STF_078-081_STF_243-1Nelson ProvaziIn representative democracies, the legitimacy of elected office is constitutionally assured by the trust the population places in its representatives, as manifested by voting. However, members of the judicial branch are never elected; in the case of the Federal Supreme Court, they are appointed by the president and approved by the Senate. The legitimacy of the court that renders the most important decisions in the judicial system is expected to come from the wisdom of its 11 justices. “One of the sources of legitimacy is the quality of the court’s deliberations,” says Virgílio Afonso da Silva, a professor at the University of São Paulo (USP) Law School. With well-grounded decisions that are centralized among a few, in its principal role as the guardian of the Constitution, the STF is responsible for providing the necessary scrutiny of the numerous laws enacted by Congress, which are often confusing and contradictory.

The problem lies in knowing whether the deliberations of the Supreme Court are, in fact, the best possible. This was the motivation behind the study entitled, “Deliberation by the STF,” which Silva began in 2011, and which is now in its final phase. The objective of the research interviews was to understand how the Supreme Court Justices view the process of deliberation in which they participate, since, according to Silva, “each new justice is compelled to follow the procedure dictated by tradition and the Court’s internal rules.” Silva interviewed 17 current and former justices of the STF, ensuring them that the information would be used without identifying them, in order to “allow the justices to feel at ease to present their opinions,” and thereby portray the Court’s decision-making process. The study concluded that the STF’s internal rules and practices are detrimental to the quality of the deliberations.

It is not a matter of defending a single decision-making process. “Sessions can be public or reserved, the Court can allow or prohibit minority opinions, produce single decisions or present the opinions of all the members, have freedom in the choice of cases or not,” says Silva. Professor Diego Werneck Arguelhes, of the Fundação Getulio Vargas Law School in Rio de Janeiro (FGV-RJ), notes that deliberations of the German Supreme Court, for example, are always secret; this rule might not be accepted if it were to be adopted in Brazil. “Nevertheless, the public trusts those people since they defend ideas that have been settled over the course of decades of work,” he affirms. In the German constitutional court, decisions are only pronounced by the court president, and are almost always presented as consensual. “Consensus is seen as a sign that the decision is the best attempt to address the question, reached by well-intentioned specialists.”
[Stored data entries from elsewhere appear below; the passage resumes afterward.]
(** X21: the error and the status at rest.  A run on its own that ends
    with an error set ends with the status "Failed", or empty when the
    file could not be read; an export on its own ends with the status
    "Failed" next to its error, or with "Download complete!" next to the
    error it found.  But the download and reset buttons stay enabled while
    an export waits: when, after a complete run, the user clicks Download,
    then Reset, and uploads again, and the export fails while the new run
    is under way, the page comes to rest finished, showing the error
    "Failed to create ZIP file." while the status is "Processing
    complete!". *)
Theorem error_and_status_at_rest :
  (forall svc s file,
     let s' := exec (handleImageUpload svc s (Some file)) s in
     error s' <> "" -> status s' = "Failed" \/ status s' = "") /\
  (forall browser s,
     let s' := exec (handleDownloadZip browser s) s in
     s' = s \/
     (status s' = "Download complete!" /\ error s' = error s) \/
     (status s' = "Failed" /\ error s' = "Failed to create ZIP file.")) /\
  (snd Overlap.exporting <> [] /\
   can_download_or_reset (render (fst Overlap.exporting)) = true /\
   snd Overlap.at_rest = [] /\
   steady (fst Overlap.at_rest) /\
   isFinished (fst Overlap.at_rest) = true /\
   error (fst Overlap.at_rest) = "Failed to create ZIP file." /\
   status (fst Overlap.at_rest) = "Processing complete!" /\
   banner (render (fst Overlap.at_rest)) = Some (ErrorText "Failed to create ZIP file.")).
Proof.
  split; [| split].
  - intros svc s file. apply upload_error_replaces_status.
  - intros browser s. apply export_outcome.
  - split; [discriminate |].
    split; [reflexivity |].
    split; [reflexivity |].
    split; [| repeat split; reflexivity].
    assert (H1 : reachable Overlap.exporting).
    { exact (reach_download Demo.failing_browser Demo.finished [] steady_finished eq_refl). }
    assert (H2 : reachable Overlap.cleared).
    { exact (reach_reset (fst Overlap.exporting) (snd Overlap.exporting) H1 eq_refl). }
    assert (H3 : reachable Overlap.reading).
    { exact (reach_upload (geminiService Demo.ai) (fst Overlap.cleared) (snd Overlap.cleared)
               (Some Demo.file) H2 (conj eq_refl eq_refl)). }
    exact (reachable_resume_first 7 _ (reachable_resume 1 _ H3)).
Qed.

Lemma error_and_status_at_rest_witness :
  let s' := exec (handleImageUpload Demo.svc_two_prompts initialState (Some Demo.file))
              initialState in
  error s' <> "" /\ status s' = "Failed".
Proof.
  intros s'.
  assert (Herr : error s' <> "") by discriminate.
  split; [exact Herr |].
  destruct (proj1 error_and_status_at_rest Demo.svc_two_prompts initialState Demo.file Herr)
    as [Hst | Hst].
  - exact Hst.
  - discriminate Hst.
Defined.

(* ================================================================== *)
(** ** The prompt overlay of a grid cell *)

(** X22: the clicks of a [GridCell].  With a prompt, the info button opens
    the overlay; a click on the panel leaves it open; a click on the
    overlay around the panel, or on the close button inside the panel,
    closes it.  Without a prompt no element is rendered and no click
    changes anything.  While the overlay is not rendered, only the info
    button can change whether it is visible. *)
Theorem gridcell_clicks prompt :
  (truthy prompt = true ->
   click prompt false InfoButton = true /\
   click prompt true Panel = true /\
   click prompt true Overlay = false /\
   click prompt true CloseButton = false /\
   (forall el, el <> InfoButton -> click prompt false el = false)) /\
  (truthy prompt = false ->
   forall visible el,
     rendered prompt visible el = false /\ click prompt visible el = visible) /\
  (forall visible el,
     rendered prompt visible Overlay = false -> el <> InfoButton ->
     click prompt visible el = visible).
Proof.
  unfold click, rendered. split; [| split].
  - intros ->. cbn. repeat split. intros el Hel. destruct el; try reflexivity.
    now contradiction Hel.
  - intros ->. intros visible el. destruct el; auto.
  - intros visible el Hov Hel. destruct el; try (now contradiction Hel); now rewrite Hov.
Qed.

Lemma gridcell_clicks_witness :
  click (VString "low-angle hero") false InfoButton = true /\
  click (VString "low-angle hero") true Panel = true /\
  click (VString "low-angle hero") true CloseButton = false /\
  click VUndefined true Overlay = true.
Proof.
  destruct (gridcell_clicks (VString "low-angle hero")) as (Hwith & _ & _).
  destruct (Hwith eq_refl) as (Hopen & Hpanel & _ & Hclose & _).
  split; [exact Hopen |].
  split; [exact Hpanel |].
  split; [exact Hclose |].
  destruct (gridcell_clicks VUndefined) as (_ & Hwithout & _).
  exact (proj2 (Hwithout eq_refl true Overlay)).
Defined.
The difference between the decision-making processes in the legislative and judicial branches can be seen more clearly in regard to this point. While lawmakers were chosen to express certain interests, since they were elected to represent segments of the population, according to Silva the justices on the STF have the obligation to interpret and apply the Constitution in accordance with the conviction that it should be the expression of public reason. This concept was created by American legal philosopher John Rawls (1921-2002), and it refers to the consensus surrounding a concept of justice that is shared by society as a whole.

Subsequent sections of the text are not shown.